I don't want to wear a full-face helmet. Seems overkill if I only want to screen out bugs while riding.

Any innovative ideas?


----------



## authalic (Apr 8, 2005)

I have seen cowboy bandannas tied around faces, with sunglasses. It seems to work. I'm thinking about putting a surgical mask in my Camelbak for some of the worst paths around here.

Maybe a dust mask would be more breathable. I want one in black.


----------



## solidass (Jan 20, 2013)

Might be time to invent something...

You heard it here first!


----------



## abegold (Jan 30, 2004)

*buzz off*

Try a buzz off bandana either under your helmet or velcroed on to the helmet, which I use as a sun shade. Keeps the bugs away from my face.
Super when gnats are driving you nuts.


----------



## 01bmf (Apr 22, 2011)

buffwrap

Buff®Sports | Original Buff®


----------



## beanbag (Nov 20, 2005)

I just wear a bug head net over my helmet. The visor of my helmet helps keep the net off my face.


----------



## authalic (Apr 8, 2005)

beanbag said:


> I just wear a bug head net over my helmet. The visor of my helmet helps keep the net off my face.

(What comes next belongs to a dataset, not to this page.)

Lemma stray_open waiting line did : answers read_as waiting line = None -> outstanding did = dom waiting -> outstanding (did ++ [Heard line]) = dom waiting.
Proof.
  intros Hno Ho. rewrite outstanding_snoc. cbn [open_after]. unfold answers, named in *. destruct (envelope_of line) as [e|]; cbn [and_then]; [|done]. destruct (en_id e) as [i|]; [|done].
  case_bool_decide as Hi; [done|]. rewrite Ho. assert (i ∉ dom waiting) by (by rewrite elem_of_dom). set_solver.
Qed.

I got one of these at REI today. It's going in my jersey pocket next time I ride through the farm fields. I am sure I swallowed or inhaled a few dozen gnats last weekend.


----------



## cyclelicious (Oct 7, 2008)

01bmf said:


> buffwrap
> 
> Buff®Sports | Original Buff®


Buffs are great. I discovered buffs when I was having chemo and lost my hair. I still wear one under my helmet when the bugs are bad. They stretchy and covers the mouth and nose, but not too tight. :thumbsup:


----------



## gnewcomer (Jul 2, 2011)

beanbag said:


> I just wear a bug head net over my helmet. The visor of my helmet helps keep the net off my face.


+1 what beanbag said

gnewcomer aka OldMtnGoat


----------



## Tim-ti (Jul 27, 2005)

Another +1 on the bug net.

The deluxe hiking versions have a wire rim/ring to keep the net away from your face, you don't need the wire rim if you're wearing a helmet with a peak as that does the job, the rim-less versions are more easily packable.


----------